Au Niger, en 2050, il y aura trois fois plus d'habitants qu'aujourd'hui, dont énormément de francophones. © EPA

Le français, la langue la plus parlée au monde en 2050 ?

Stagiaire Le Vif

En 2014, une étude de la banque Natixis avait conclu que la langue de Molière serait la plus parlée dans le monde à l’horizon 2050. La forte natalité qui prévaut actuellement en Afrique subsaharienne et équatoriale serait la cause principale de ce boom démographique. Ces chiffres sont tout de même à relativiser, comme l’avait indiqué le magazine Forbes juste après la publication de l’étude.

2050 est une date qui semble, à première vue, très lointaine. Pourtant, c’est déjà demain. Sachant qu’aujourd’hui, on recense environ 275 millions de francophones de par le monde, le chiffre astronomique de 800 millions a de quoi impressionner. En une seule génération, le nombre total de francophones passerait donc du simple au triple.

Les prévisions actuelles tendent à montrer que le français pourrait devenir la langue la plus parlée au monde dans 35 ans, et ce devant l’anglais et le mandarin.

Forbes a repris et partagé cette étude en apportant une certaine nuance. En effet, le magazine américain a relativisé ces chiffres, car selon lui, la banque a considéré comme francophones tous les habitants des pays où le français est une des langues officielles, alors que ce n’est probablement pas ou plus le cas.

« Les projections démographiques sont effectivement impressionnantes, mais elles ne tiennent pas compte de la coexistence des langues, qui est la réalité dans certains pays« , a déclaré Alexandre Wolf, responsable de l’Observatoire de la langue française à France 24. Le scientifique français ajoute : « Le français, officiellement parlé dans 32 pays, cohabite effectivement avec d’autres langues, comme au Sénégal où le wolof prédomine. En réalité, l’anglais devrait rester la langue la plus usitée du monde à cette échéance ».
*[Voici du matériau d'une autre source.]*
(* ===== verification/Prelude.v ===== *)
(** * Verification of the learned block-execution framework

    The program executes the transactions of a block in parallel with the
    result of executing them in order.  Its parts are, bottom up:

    - the _kernel_ (the Go files at the root of the repository), a Block-STM:
      a multi-version store, the view one transaction has of it, the scheduler
      that hands out execution and validation tasks to executors, an admission
      window that bounds speculation, and a second scheduler with selectable
      policies for ESTIMATE reads, idle workers and dispatch;
    - the _runtime_ ([internal/runtime/flat]), an interpreter of small programs
      over an overlay of a key-value state ([internal/state],
      [internal/model]);
    - the _engine layer_ ([internal/engine]), which resolves a run
      configuration to plans, analyses the programs of a block statically,
      builds dependency structures and gates, and drives kernel and runtime;
    - _experiments_ ([internal/workload], [internal/experiment],
      [internal/telemetry]), which generate workloads, check that the engines
      agree on them, run a matrix of cases and collect what was measured.

    ** Which file models what

    - [Prelude], [Prog]: outcomes of a call (returns, panics, waits), 64-bit
      integers with explicit wrap-around, byte strings and their order, slices
      indexed by [Z]; concurrent code as sequences of atomic actions ([prog]),
      with [run] for one goroutine and [pool_step] for interleavings.
    - [Utils] (utils.go), [BTree] (btree.go), [BTreeIterator]
      (btreeiterator.go), [Types] (types.go), [MemDB] (memdb.go): the
      containers.  The immutable tree library is the class [BTreeLib] with the
      laws [BTreeLaws]; [ListTree] implements it.  Compare-and-swap loops run
      against the sequence of values other goroutines publish.
    - [MVData] (mvdata.go, mviterator.go) with [MVDataFacts], [MVValidate] and
      [MVProps]: the two-level multi-version tree.  Inner trees are shared
      objects, so the model has a store of them and outer items hold locations.
    - [MergeIterator] (mergeiterator.go), [ViewIterator] (mvview.go): merging two
      iterators, what the merge of sorted sequences is, and the three-way
      iterator of a view.  [iteration] relates an iterator to the items to come.
    - [MVView] (mvview.go), [MVMemory] (mvmemory.go, multimvview.go): views and
      the memory over several stores.  [MVStore] and [MVView] are classes with
      laws, the memory is proved against them and [MVData], [MVView] discharge
      them; the order of ranging over a map is the class [MapRange].
    - [Status] (status.go, condvar.go), [Scheduler] (scheduler.go,
      executor.go), [Admission] (speculation.go): the scheduling of the kernel.
      A transaction's execution is an oracle that says on which transactions
      it blocks and whether validation fails.
    - [Kernel] (executor.go over mvmemory.go, mvdata.go, mvview.go, stm.go): the
      kernel as a whole, executors interleaving at every read, write, wait and
      scheduler step ([kernel_step]).  [Cells] specifies the store they share.
      The proof: [KernelMoves] summarises an executor by a program point and
      its actions by moves, [KernelFollows] shows that the code makes only such
      moves, [KernelRuns] what an attempt tells, [KernelInv] states the
      invariants, [KernelOwned], [KernelObliged], [KernelAwaiting] and
      [KernelChecked] preserve one each, [KernelReach] puts them together for
      reachable states and [KernelSafety] concludes.
    - [KernelPolicy] (execpolicy.go, stm.go), [PolicyGate], [PolicySched]
      (execpolicysched.go, execpolicyview.go), [WorkerPool]
      (execpolicyexec.go), [PolicyView] (execpolicyview.go): the policy kernel.
    - [Entry] (stm.go), [KernelEntry] (speculation.go, execpolicy.go): the entry
      points, from their arguments to the storage.
    - [Model], [State], [Encoding], [Runtime], [Canonical]: the data model, the
      overlay and in-memory store, the interpreter and the canonical digest.
    - [Plan] (engine.go, control/dependency.go, control/kernel.go),
      [Dependency] (blockstm/dependency.go) with [DependencyFacts] and
      [DependencyProps]: plans, static analysis, dependency structures, gates.
    - [Control] (control/events.go, decisions.go, trace.go), [Dispatcher]
      (policy/dispatcher.go, policy/fixed/preset.go): events, capability
      reports, the trace recorder, and the dispatcher between engines and a
      policy, which is any record of functions on a state of its own.
    - [Serial] (engine/serial/engine.go): the serial engine, and what every
      engine is given.  [Adapter] (blockstm/state_adapter.go), [Accounting]
      (result slots and counters) and [Engine] (blockstm/engine.go): the
      Block-STM engine, with the callback the kernel calls for each attempt.
    - [Serializable]: a callback over a memory that changes under it, and the
      theorem that the Block-STM engine does what the serial one does.
      [FrozenBlock]: the engine's callback as a transaction of [Kernel], and
      [FrozenContract]: the contract of the kernel, for the frozen path.
    - [Float64], [Format]: binary64 arithmetic (the Standard Library's
      specification) and the padded decimal numbers of names.  [Workload]
      (workload/artifact.go): artifacts and their checks.  [Generator]
      (synthetic/generator.go): the workload generator; [GeneratorFacts] has the
      facts about its loops and programs, [GeneratorProps] what it promises.
    - [Telemetry] (telemetry/records.go): records and metrics.  [Experiment]
      (experiment/config.go, protocol.go): configurations and the statistical
      protocol.  [Execution] (experiment/execution.go): a workload on an engine.
      [Runner] (experiment/runner.go): validation against the serial oracle,
      schedule, worker and matrix; [RunnerProps] says what the runner promises.
      What a file, a process, the clock or the platform says is an argument.
    - [MockBlock] (mock_block.go) over [MultiMemDB] (memdb.go): the simulated
      transactions, run on the stores and on the kernel.

    ** What the theorems show

    - The kernel is serializable.  [kernel_serializable]: under any interleaving
      of the frozen path, once the completion marker is set, results and memory
      are those of the block in order.  The invariants say who owns a
      transaction's cells, that whoever has read something outdated is yet to
      be validated again (an ESTIMATE mark makes a change to its cell
      invisible to valid reads, and a new location lowers the validation
      index), and what the double collect of [CheckDone] has established.
      [ExecuteBlock_exact] is the same from the entry point on, with the error
      paths: executors leave only when the block is done or the context cancelled.
    - The engines agree.  [blockstm_refines_serial]: a call of the Block-STM
      engine that succeeds has published the results, the state and the digest
      of the serial execution ([run_block], which [serial_engine_reference]
      shows to be what the serial engine does), for every policy and schedule;
      [blockstm_serializable]: and it does succeed when every last attempt is
      valid in the final memory.  The argument composes the layers: the
      callback runs the interpreter over the framed view; the interpreter
      depends only on what it reads; a valid read set reads in the final memory
      what it read before; so each attempt is the run on the state its
      transaction sees, by induction on the block the serial state.
      [frozen_block_serial] composes the same layers with the kernel model
      itself, for the frozen path and a policy that never objects.  The kernel's
      part is the contract [kernel_contract]; [frozen_path_contract] derives it
      from the kernel model for that path, so nothing is assumed of it there;
      [kernel_assumed] (Execution) says what the theorems about experiments
      assume of a case: nothing for a serial case or on the frozen path, the
      contract elsewhere.  Both engines publish all or nothing.
    - The policy seam: the dispatcher is transparent and logs every field exactly; traces
      do not depend on the interleaving of their emissions; counters are exact.
    - The multi-version store: which reads each write, estimate and deletion
      changes; validation accepts exactly the read sets that are still
      current, iterators included; the snapshot holds the last writer's value;
      recording an incarnation leaves exactly the values it wrote and its read sets.
    - A view refines a plain map, iterators included.  The read set it records
      validates, except that closing an iterator early may leave a read behind
      the stop key ([view_Close_validates] says exactly when).
    - The scheduler: under any interleaving the active-task counter counts the
      tasks held, each executor's own being what it has added to the counter, and
      without one an executor touches nothing but the counter and the done marker; suspended and aborted transactions are resumed or
      rescheduled; status entries follow their diagram; no wakeup is lost.
    - Speculation is bounded and its frontier moves only over transactions that
      have passed; the gates release exactly the transactions whose
      predecessors completed, cannot deadlock, and what the engine prepares is
      what the kernel accepts.
    - The interpreter always ends within its budget, in one of the ways of [ended],
      each with its cause, status and code, and depends on the state
      only through the reads it records; its codec and its overflow tests are
      exact; static analysis covers every access of every execution; the two
      conflict-graph builders are equivalent.
    - The simulated transactions do what they say: [IterateTx_exact], and on the
      kernel a block of them counts nonces exactly ([noop_block_nonces]).
    - The canonical digest is taken of bytes that determine the result up to
      permutations of its writes and its state.
    - Workloads: [Validate] accepts exactly the well-formed artifacts, which the
      engines can run; an accepted configuration never makes the generator fail,
      and what it generates is well formed and stays within its gas budget.
    - Experiments: an accepted configuration records what runs; whatever case
      executes a workload, the results are the reference's
      ([Execute_reference]); the differential validation finds every case that
      differs, whatever its kernel did, and under the contract raises no false
      alarm but one ([validate_exact]); the schedule is balanced, and a matrix
      measures every case in every round or ends with a worker's failure or
      differing digest ([run_matrix_exact]); metrics are exact sums.

    ** Bounds and fuel

    Loops over data recurse on the data.  [ValidateReadSet] and the iterators
    take fuel and are proved to return when it exceeds the number of keys;
    a view's iterator takes the number of items and keys it merges;
    [read_loop] takes the number of waits; [ExecuteWithHooks] runs with
    [MaxUnits + 1] rounds, enough because every instruction costs a unit;
    [summary_loop_wait] takes the number of wakeups it may see.  Block sizes and
    worker counts are below 2^63 where a counter could otherwise wrap, and a run of
    the kernel takes fewer than 2^62 steps; the fuel of a round, which bounds
    its waits, is any number.  The generator's loops that draw until a key is new
    take the fuel [patience]; the theorems bound it from how soon every value is
    drawn.  Key names are eight digits wide, so key spaces are at most 10^8.

    ** What is not modelled

    The start of goroutines, clocks and the statistics made from them,
    signatures; the commands, the files and processes of an
    experiment, and the probing of the hardware; the cache wrappers of the
    Cosmos store package.  [kernel_serializable] is about the frozen path with
    one store and access by key; [kernel_contract], which the theorems about the
    Block-STM engine and about experiments assume of the kernel, is derived from
    its model for the frozen path ([frozen_path_contract]) but not for the
    admission window and the policy path, nor for a callback that its policy or
    context stops. *)

From Stdlib Require Import ZArith Lia.
From Stdlib Require Import Strings.Byte.
From stdpp Require Export base tactics list gmap strings sorting.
80% des francophones seront Africains en 2050

Si la projection du nombre de 800 millions peut sembler très surprenante, elle ne le doit pas à un boom démographique prévu en Belgique, en France voire au Québec, mais plutôt en Afrique subsaharienne et équatoriale. Le taux de natalité du continent africain est de 36 pour 1000 habitants, soit 1,2 naissance par seconde, ou 37 millions par an. Pour comparaison, le pays européen dont le taux est le plus élevé est l’Irlande, avec… 14,4 pour 1000 habitants.

Par exemple, un pays comme le Niger, dont la langue officielle (certes minoritaire) est le français, pourrait voir sa population tripler au cours des prochaines décennies. Si la tendance se confirme, comme nous l’apprenait le journal Le Monde en 2014, la population africaine avoisinerait les 2,4 milliards d’individus… et abriteraient 80% des francophones de toute la planète.

Dans les faits, c’est différent

21 Etats africains reconnaissent le français comme une langue non-étrangère. Après la décolonisation, il était utilisé comme langue véhiculaire pour les différentes ethnies vivant dans les Etats nouvellement fondés. Aujourd’hui, l’Afrique francophone ne semble pas former un « bloc ». Le français est rarement la langue maternelle et se retrouve plus couramment employée dans le cadre scolaire. Son utilisation est amplifiée quand la scolarisation est élevée, comme au Bénin par exemple. Au Cameroun et au Congo, la langue s’est progressivement installée comme langue principalement parlée dans les classes moyennes, et se retrouve très souvent dans la littérature. Au Gabon, due à la grandissante urbanisation du pays, le français est employé également dans les lieux publics, comme les marchés. Au Sénégal et dans le Sahel, elle reste la langue de l’administration, des médias et de l’économie formelle.

Interrogée par Slate, Lylian Kesteloot, spécialiste belge de la littérature noire africaine francophone, trouve que le français a considérablement reculé sur le continent en 50 ans : « Les thèses et mémoires en lettres des Sénégalais étaient comparables à ce qui se faisaient au Canada ou en France ». Quand les jeunes sénégalais ont-ils l’occasion de pratiquer le français? Jamais, car en cours, ils écoutent juste ». Il existe aussi un « désamour » pour la langue et des professeurs rechignent aussi à l’enseigner, car ils constatent un manque d’envie de la part des jeunes étudiants.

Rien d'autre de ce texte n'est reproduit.